Just thinking out loud…
Last week I received an email about an Etsy pricing workshop. Normally, I glean some useful info from the business related blog posts and downloads. This was no exception.
I used Etsy’s pricing guide to figure out the *suggested* retail price for a throw size t-shirt quilt that I made for a coworker of mine. Now, I should preface the following discussion with my impression that Etsy’s pricing formula is geared toward production work (e.g., 10 of the same item), not true custom work.
The Dog Rescue Quilt:
*T-shirt quilt finished out at almost 63″ square.
*Required the equivalent of 9 yards of fabric and a twin size piece of cotton batting. Fabrics came from my stash and/or were purchased with a coupon at Joann’s.
*I had to piece 3 shirt graphics to make them the correct size.
*Quilt was machine quilted all over – not tied – and I changed the top thread color to match the t-shirt.
*Binding is attached and finished by machine.
*I add $10 per quilt to cover “studio supplies” (needles, thread, equipment, utilities)
Here’s my math: $75.00 for supplies + $10.00 studio supplies = $85.00 for cost of materials
Labor: 10 hours x $20.00 per hour (includes consultation, design, fabric sourcing, construction, quilting etc.) = $200.00 for labor
Cost: $285.00 = Cost of Goods Sold
Using Etsy’s pricing formula: $285.00 x 2 = $ 570.00.
I don’t have any customers who are willing to pay $570.00 for that size t-shirt quilt. Do you? This is why I honestly don’t think this pricing formula geared toward truly custom work.
Other pricing formulas say to take your cost of materials and multiply by a factor of 3 or 4. That puts me between $235.00 and $310.00 for the quilt. ($75.00 for supplies x 3 or 4 then add $10.00 studio supply fee). I’m okay with this.

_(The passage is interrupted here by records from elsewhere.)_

(* ===== verification/Reader.v ===== *)
(** The observation reader of [l2-loop-agent] ([linux/observation.rs]): it reads the
    counters of a session out of the pinned eBPF maps, after it has checked that
    hooks, journal, maps and configuration are the session's own. *)
From S2P Require Import Prelude Domain Text Packet FrameHash Fingerprint Observation Ownership Attach Tc Xdp Ebpf Maps Sampling SamplingFacts.

Definition OBS_FINGERPRINT_UNAVAILABLE : string := "OBS_FINGERPRINT_UNAVAILABLE".
Definition IFACE_CONFIG : string := "IFACE_CONFIG".
Definition HOOK_STATS : string := "HOOK_STATS".
Definition FINGERPRINTS : string := "FINGERPRINTS".
Definition FINGERPRINT_CAPACITY : Z := 8192.

Definition coded (code evidence : string) : PortError := CodedAdapter code evidence.

(** ** The operations of a read *)
Class ObservationIo (W : Type) : Type := {
  verify_hooks : W → OwnershipRecord → W * result PortError unit;
  fresh_map_id : W → OwnedMapPin → W * result PortError Z;
  read_config : W → OwnedMapPin → Z → W * result PortError InterfaceConfig;
  read_counter : W → OwnedMapPin → StatsKey → W * result PortError (option (list CounterValue));
  current_keys : W → OwnedMapPin → W * result PortError (list StatsKey);
  read_fingerprints : W → OwnedMapPin → ObservationReadPurpose → W * result PortError (list FingerprintEvidence);
}.

(** ** Checks *)

(** [Path::parent], as components. *)
Definition parent_components (path : string) : option (list Component) :=
  match last (components path) with
  | Some (Normal _ | CurDir | ParentDir) => Some (removelast (components path))
  | _ => None
  end.

Definition validate_journal_identity (ownership : OwnershipRecord) : result PortError unit :=
  if negb (or_schema_version ownership =? OWNERSHIP_SCHEMA_VERSION)
     || negb (or_abi_version ownership =? ABI_VERSION)
     || (or_ifindex ownership =? 0)
     || (or_generation ownership =? 0)
  then Err (coded OBS_OWNERSHIP_MISMATCH "ownership journal identity is invalid")
  else
    _ ← map_err (λ _, coded OBS_MAP_IDENTITY_MISMATCH "owned map set does not match the journal contract")
          (validate_owned_maps ownership);
    let invalid_root := coded OBS_MAP_IDENTITY_MISMATCH "owned map root is invalid" in
    root ← ok_or (first ← head (or_map_pins ownership); parent_components (mp_path first)) invalid_root;
    run_id ← ok_or (match last root with
                    | Some (Normal name) => match RunId_parse name with Ok run_id => Some run_id | Err _ => None end
                    | _ => None
                    end) invalid_root;
    expected_root ← map_err (λ _, invalid_root) (TestPinRoot_new run_id);
    if negb (bool_decide (components (pin_root_path expected_root) = root))
       || existsb (λ pin, negb (bool_decide (components (mp_path pin) = root ++ [Normal (mp_name pin)])))
            (or_map_pins ownership)
    then Err (coded OBS_MAP_IDENTITY_MISMATCH "owned map paths do not match the isolated run")
    else Ok tt.

Definition select_pin (ownership : OwnershipRecord) (required_name : string) : result PortError OwnedMapPin :=
  match List.filter (λ pin, bool_decide (mp_name pin = required_name)) (or_map_pins ownership) with
  | [] => Err (coded OBS_MAP_IDENTITY_MISMATCH "required owned map identity is missing")
  | [selected] => Ok selected
  | _ :: _ :: _ => Err (coded OBS_MAP_IDENTITY_MISMATCH "required owned map identity is duplicated")
  end.

Definition required_pins (ownership : OwnershipRecord) : result PortError (OwnedMapPin * OwnedMapPin) :=
  config ← select_pin ownership IFACE_CONFIG;
  stats ← select_pin ownership HOOK_STATS;
  Ok (config, stats).

Definition validate_config (config : InterfaceConfig) (ownership : OwnershipRecord)
    : result PortError VlanVisibility :=
  if negb (ic_interface_generation config =? or_generation ownership)
     || negb (ic_logical_ifindex config =? or_ifindex ownership)
  then Err (coded OBS_OWNERSHIP_MISMATCH "interface configuration identity changed")
  else if negb (ic_mode config =? agent_mode.OBSERVE)
          || negb (ic_role config =? hook_role.EXTERNAL_XDP_INGRESS)
  then Err (coded OBS_MAP_UNAVAILABLE "interface configuration is not observable")
  else if ic_vlan_visibility config =? vlan_visibility.UNKNOWN then Ok VlanUnknown
  else if ic_vlan_visibility config =? vlan_visibility.VERIFIED_VISIBLE then Ok VerifiedVisible
  else Err (coded OBS_MAP_UNAVAILABLE "interface VLAN visibility is invalid").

Scouting the online competition revealed a $200-$275 range for a similar quilt. A quilter in my general area charges $240.00 for an almost identical quilt. I compare price by finished size of the quilt, not the number of t-shirts used.
Some of the businesses that offer cheaper priced t-shirts quilts either use less expensive materials, polyester batting, don’t use fusible interfacing on the backs of the t-shirts and/or “tie” their quilts.
I could limit the choices on the sashing and border to solids only to save $$, but that takes away some of the fun of personalizing the quilt. Forget the polyester batting – it’s cotton for this quilter, thank you very much. Not skipping the fusible interfacing either. Might tie the quilt if the customer requests it…but it won’t save that much money.
Labor is the only other input I can manipulate. Minimum wage is $7.25 per hour. Are you willing to work for minimum wage? I’m not. Definitely need to figure out how to streamline the process so I can improve profitability while keeping costs reasonable.